Sep 8, 2010 20:12 GMT  ·  By

Adobe warns that a new critical zero-day vulnerability affecting its Reader and Acrobat products is actively being exploited in the wild to compromise computers.

The company has published a Security Advisory about the flaw, identified as CVE-2010-2883 and for which public exploit code is available.

"A critical vulnerability exists in Adobe Reader 9.3.4 and earlier versions for Windows, Macintosh and UNIX, and Adobe Acrobat 9.3.4 and earlier versions for Windows and Macintosh.

"This vulnerability (CVE-2010-2883) could cause a crash and potentially allow an attacker to take control of the affected system. There are reports that this vulnerability is being actively exploited in the wild," Adobe writes.

There are no mitigation instructions available at the moment, but the company is working with security vendors to add detection for the exploit in their products. Therefore, users are strongly encouraged to keep their antivirus programs up to date.

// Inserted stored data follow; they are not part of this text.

(** Every physical read a callback issues lies within the known size. *)
Lemma call_reads (cb : option Callback) (buffer : Buffer) (s : Session) :
  forall n position,
    In (n, position) (reads (effects (call cb buffer s))) ->
    position = fileOffset (after (call cb buffer s)) /\
    exists size, stat (after (call cb buffer s)) = Some size /\ position + n <= size.
Proof.
  destruct cb as [[| | |ts| |]|]; run_turn.
  - destruct (_ && _); cbn; [chunk|]; reads_close.
  - destruct (_ =? 15); cbn; [chunk|]; reads_close.
  - destruct (_ =? 2); [destruct (fastForwarding s)|]; cbn.
    + chunk; reads_close.
    + chunk; reads_close.
    + destruct (_ =? 3); [|destruct (_ =? 4); [|destruct (_ =? 5)]]; cbn;
        try chunk; reads_close.
  - destruct (truthy (lastInsertId s) || truthy (autoIncrement s)); cbn;
      chunk; reads_close.
  - destruct (_ =? 1); [|destruct (_ =? 2)]; cbn; chunk; reads_close.
  - reads_close.
  - reads_close.
Qed.

Lemma step_reads (i : Input) (s : Session) (t : Turn unit) :
  step i s = Some t ->
  forall n position,
    In (n, position) (reads (effects t)) ->
    position = fileOffset (after t) /\
    exists size, stat (after t) = Some size /\ position + n <= size.
Proof.
  intros Hstep.
  destruct i as [[errno|size]|[errno|[]]|size|[errno|buffer]|].
  - unfold step in Hstep. destruct (is_pending PStat s); [|discriminate].
    apply Some_inj in Hstep. subst t. run_callback. reads_close.
  - unfold step in Hstep. destruct (is_pending PStat s); [|discriminate].
    apply Some_inj in Hstep. subst t. run_callback.
    destruct (fastForward s); reads_close.
  - unfold step in Hstep. destruct (is_pending POpen s); [|discriminate].
    apply Some_inj in Hstep. subst t. run_callback. reads_close.
  - unfold step in Hstep. destruct (is_pending POpen s); [|discriminate].
    apply Some_inj in Hstep. subst t. run_callback. chunk; reads_close.
  - apply step_changed in Hstep. destruct Hstep as [_ ->].
    run_callback. chunk; reads_close.
  - unfold step in Hstep. destruct (is_pending PRead s && true); [|discriminate].
    apply Some_inj in Hstep. subst t. run_callback. reads_close.
  - apply step_read_done in Hstep. destruct Hstep as (_ & _ & ->).
    apply call_reads.
  - unfold step in Hstep. destruct (waitingFor s) as [next|]; [|discriminate].
    apply Some_inj in Hstep. subst t. run_callback. reads_close.
Qed.

Lemma readInt_nonneg (buffer : Buffer) (offset : Z) : 0 <= readInt buffer offset.
Proof.
  unfold readInt, at_, num.
  repeat match goal with
         | |- context [Z.of_N ?n] =>
             let H := fresh in pose proof (N2Z.is_nonneg n) as H;
             generalize dependent (Z.of_N n); intros
         end.
  lia.
Qed.

Lemma len_nonneg (buffer : Buffer) : 0 <= len buffer.
Proof. unfold len. lia. Qed.

Lemma call_offset_turn (cb : option Callback) (buffer : Buffer) (s : Session) :
  (cb = Some cbEvent \/ cb = Some cbFirstEvent -> len buffer = 19) ->
  fileOffset s - len buffer <= fileOffset (after (call cb buffer s)).
Proof.
  intros Hlen.
  pose proof (readInt_nonneg buffer 9). pose proof (len_nonneg buffer).
  destruct cb as [[| | |ts| |]|]; run_turn;
    try (assert (len buffer = 19) by auto).
  - destruct (_ && _); cbn; [chunk|]; lia.
  - destruct (_ =? 15); cbn; [chunk|]; lia.
  - destruct (_ =? 2); [destruct (fastForwarding s)|]; cbn.
    + chunk; lia.
    + chunk; lia.
    + destruct (_ =? 3); [|destruct (_ =? 4); [|destruct (_ =? 5)]]; cbn;
        try chunk; lia.
  - destruct (truthy (lastInsertId s) || truthy (autoIncrement s)); cbn;
      chunk; lia.
  - destruct (_ =? 1); [|destruct (_ =? 2)]; cbn; chunk; lia.
  - lia.
  - lia.
Qed.

Lemma call_offset_skip (cb : option Callback) (buffer : Buffer) (s : Session) :
  (cb = Some cbEvent \/ cb = Some cbFirstEvent ->
   len buffer = 19 /\ 19 <= readInt buffer 9) ->
  fileOffset s <= fileOffset (after (call cb buffer s)).
Proof.
  intros Hlen.
  destruct cb as [[| | |ts| |]|]; run_turn;
    try (assert (len buffer = 19 /\ 19 <= readInt buffer 9) as [? ?] by auto).
  - destruct (_ && _); cbn; [chunk|]; lia.
  - destruct (_ =? 15); cbn; [chunk|]; lia.
  - destruct (_ =? 2); [destruct (fastForwarding s)|]; cbn.
    + chunk; lia.
    + chunk; lia.
    + destruct (_ =? 3); [|destruct (_ =? 4); [|destruct (_ =? 5)]]; cbn;
        try chunk; lia.
  - destruct (truthy (lastInsertId s) || truthy (autoIncrement s)); cbn;
      chunk; lia.
  - destruct (_ =? 1); [|destruct (_ =? 2)]; cbn; chunk; lia.
  - lia.
  - lia.
Qed.

(** Turns other than the completion of a read leave the offset alone. *)
Lemma step_offset_other (i : Input) (s : Session) (t : Turn unit) :
  step i s = Some t ->
  i <> NextFileChanged ->
  (forall buffer, i <> ReadDone (Done buffer)) ->
  fileOffset (after t) = fileOffset s.
Proof.
  intros Hstep Hi Hb.
  destruct i as [[errno|size]|[errno|[]]|size|[errno|buffer]|]; try congruence.
  - unfold step in Hstep. destruct (is_pending PStat s); [|discriminate].
    apply Some_inj in Hstep. subst t. run_callback. reflexivity.
  - unfold step in Hstep. destruct (is_pending PStat s); [|discriminate].
    apply Some_inj in Hstep. subst t. run_callback.
    destruct (fastForward s); reflexivity.
  - unfold step in Hstep. destruct (is_pending POpen s); [|discriminate].
    apply Some_inj in Hstep. subst t. run_callback. reflexivity.
  - unfold step in Hstep. destruct (is_pending POpen s); [|discriminate].
    apply Some_inj in Hstep. subst t. run_callback. chunk; reflexivity.
  - apply step_changed in Hstep. destruct Hstep as [_ ->].
    run_callback. chunk; reflexivity.
  - unfold step in Hstep. destruct (is_pending PRead s && true); [|discriminate].
    apply Some_inj in Hstep. subst t. run_callback. reflexivity.
Qed.

(** C4, as amended.  Within one session: every physical read that is
    issued starts at the offset and ends at or below the known size; the
    offset never decreases from one turn of the event loop to the next; the
    completion of a read moves it forward by the bytes read, to at most the
    known size (the file being only appended to).  The skip a header's
    callback performs moves it forward when the header declares at least
    its own 19 bytes; nothing keeps a skip within the known size. *)
Theorem offset_discipline
    (dir file : Path) (fastForward : bool) (s : Session) (i : Input) (t : Turn unit) :
  reachable (after (stream dir file fastForward)) s ->
  i <> NextFileChanged ->
  step i s = Some t ->
  (forall n position,
      In (n, position) (reads (effects t)) ->
      position = fileOffset (after t) /\
      exists size, stat (after t) = Some size /\ position + n <= size) /\
  fileOffset s <= fileOffset (after t) /\
  (forall buffer,
      i = ReadDone (Done buffer) ->
      fileOffset (completed s) = fileOffset s + len buffer /\
      (exists size, stat s = Some size /\ fileOffset (completed s) <= size) /\
      (plausible s i -> fileOffset (completed s) <= fileOffset (after t))).
Proof.
  intros Hreach Hi Hstep.
  apply reachable_cursor_ok in Hreach. destruct Hreach as [Hcb Hrd].
  split; [exact (step_reads _ _ _ Hstep)|].
  assert (Hread : forall buffer, i = ReadDone (Done buffer) ->
            len buffer = bytesWanted s /\
            t = call (didReadCallback s) buffer (completed s) /\
            (didReadCallback s = Some cbEvent \/
             didReadCallback s = Some cbFirstEvent -> len buffer = 19) /\
            exists size, stat s = Some size /\ fileOffset s + bytesWanted s <= size).
  { intros buffer ->. apply step_read_done in Hstep.
    destruct Hstep as (Hp & Hl & Ht).
    destruct (Hrd Hp) as (Hnz & Hsize).
    repeat split; try assumption.
    intros [H|H]; destruct (Hcb _ 19 H eq_refl); congruence. }
  split.
  - destruct i as [r|r|size|[errno|buffer]|];
      try (rewrite (step_offset_other _ _ _ Hstep Hi); [lia | intros ?; discriminate]).
    destruct (Hread buffer eq_refl) as (Hl & Ht & H19 & _).
    pose proof (call_offset_turn (didReadCallback s) buffer (completed s) H19) as H.
    rewrite <- Ht in H. cbn in H. lia.
  - intros buffer E. destruct (Hread buffer E) as (Hl & Ht & H19 & size & Hs & Hle).
    split; [cbn; rewrite Hl; reflexivity|].
    split; [exists size; split; [assumption | cbn; exact Hle]|].
    subst i. unfold plausible. intros Hpl. rewrite Ht.
    apply call_offset_skip. intros H. split; [auto|].
    destruct H as [H|H]; rewrite H in Hpl; exact Hpl.
Qed.

Lemma run_reachable (s0 : Session) (inputs : list Input) (r r' : Run) :
  reachable s0 (now r) ->
  single_session inputs r ->
  run inputs r = Some r' ->
  reachable s0 (now r').
Proof.
  revert r. induction inputs as [|i inputs IH]; intros r Hr; cbn [run single_session].
  - intros _ H. apply Some_inj in H. subst. exact Hr.
  - intros (Hi & Hg & Hrest).
    destruct (deliver i r) as [r1|] eqn:Hd; [|discriminate].
    apply deliver_some in Hd. destruct Hd as (t & Hstep & Hnow & _).
    apply IH; [|exact Hrest].
    rewrite Hnow. exact (reach_step _ _ _ _ Hr Hi Hg Hstep).
Qed.

Lemma offset_discipline_witness :
  let r := serve 4 Vectors.xidLog (start Vectors.dir Vectors.log1 false) in
  let i := ReadDone (Done (Vectors.headerOf Vectors.xid)) in
  let t := turn_of (step i (now r)) (now r) in
  (fileOffset (now r) = 80 /\ fileOffset (after t) = 107) /\
  fileOffset (now r) <= fileOffset (after t) /\
  fileOffset (completed (now r)) = fileOffset (now r) + 19 /\
  exists size, stat (now r) = Some size /\ fileOffset (completed (now r)) <= size.
Proof.
  intros r i t.
  destruct (offset_discipline Vectors.dir Vectors.log1 false (now r) i t)
    as (_ & Hmono & Hdone).
  - apply (run_reachable _
             [StatDone (Done (len Vectors.xidLog)); OpenDone (Done tt);
              ReadDone (Done Wire.magic);
              ReadDone (Done (Vectors.headerOf Vectors.fde))]
             (start Vectors.dir Vectors.log1 false)).
    + apply reach_start.
    + vm_compute. repeat split; discriminate.
    + vm_compute; reflexivity.
  - discriminate.
  - vm_compute; reflexivity.
  - destruct (Hdone _ eq_refl) as (Hc & Hsize & _).
    split; [vm_compute; split; reflexivity|].
    split; [exact Hmono|]. split; [exact Hc | exact Hsize].
Defined.

(** C4, as stated, fails twice.  The file holds the magic bytes and the
    header of a format-description event whose body is not written yet: the
    skip moves the offset to 80 while the known size is 23.  And a header
    that declares a length of 0: the skip moves the offset from 99 back to
    80. *)
Lemma skip_leaves_known_size :
  (let r := decode Vectors.dir Vectors.log1 false Vectors.partialLog in
   fileOffset (now r) = 80 /\ stat (now r) = Some 23) /\
  (let s := completed (now (serve 4 Vectors.shortLog
                              (start Vectors.dir Vectors.log1 false))) in
   fileOffset s = 99 /\
   fileOffset (after (call (Some cbEvent) (Vectors.headerOf Vectors.emptyEvent) s)) = 80).
Proof. vm_compute. repeat split; reflexivity. Qed.

(* ------------------------------------------------------------------ *)
(** ** Rotation *)

Ltac threshold_close := cbn in *; try (split; [assumption || reflexivity | assumption || reflexivity]).

Lemma call_no_threshold (cb : option Callback) (buffer : Buffer) (s : Session) :
  no_threshold s -> no_threshold (after (call cb buffer s)).
Proof.
  intros [Hf Hu]. unfold no_threshold.
  destruct cb as [[| | |ts| |]|]; run_turn.
  - destruct (_ && _); cbn; [chunk|]; threshold_close.
  - destruct (_ =? 15); cbn; [chunk|]; threshold_close.
  - destruct (_ =? 2); [destruct (fastForwarding s)|]; cbn.
    + chunk; threshold_close.
    + chunk; threshold_close.
    + destruct (_ =? 3); [|destruct (_ =? 4); [|destruct (_ =? 5)]]; cbn;
        try chunk; threshold_close.
  - destruct (truthy (lastInsertId s) || truthy (autoIncrement s)); cbn;
      chunk; threshold_close.
  - destruct (_ =? 1); [|destruct (_ =? 2)]; cbn; chunk; threshold_close.
  - threshold_close.
  - threshold_close.
Qed.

Adobe thanks malware researcher Mila Parkour, who maintains the Contagio malware dump blog, for reporting the attack and working with its security team on the issue.

Meanwhile, the company is looking into scheduling a security update to resolve this vulnerability, which will probably be released out of band.

Since July 2009 Adobe Reader and Acrobat are supposed to follow a uniform quarterly update cycle, but the developer was forced to break out of it in order to patch zero-day flaws four times already.

The next scheduled update is expected to land on October 12, which is still over a month away, way too long to keep an actively exploited security hole open.

The company also has the option of rushing the scheduled update and releasing it earlier. This solution has the benefit of not having to go through the lengthy quality assurance process twice during a short period of time and Adobe has opted for it before.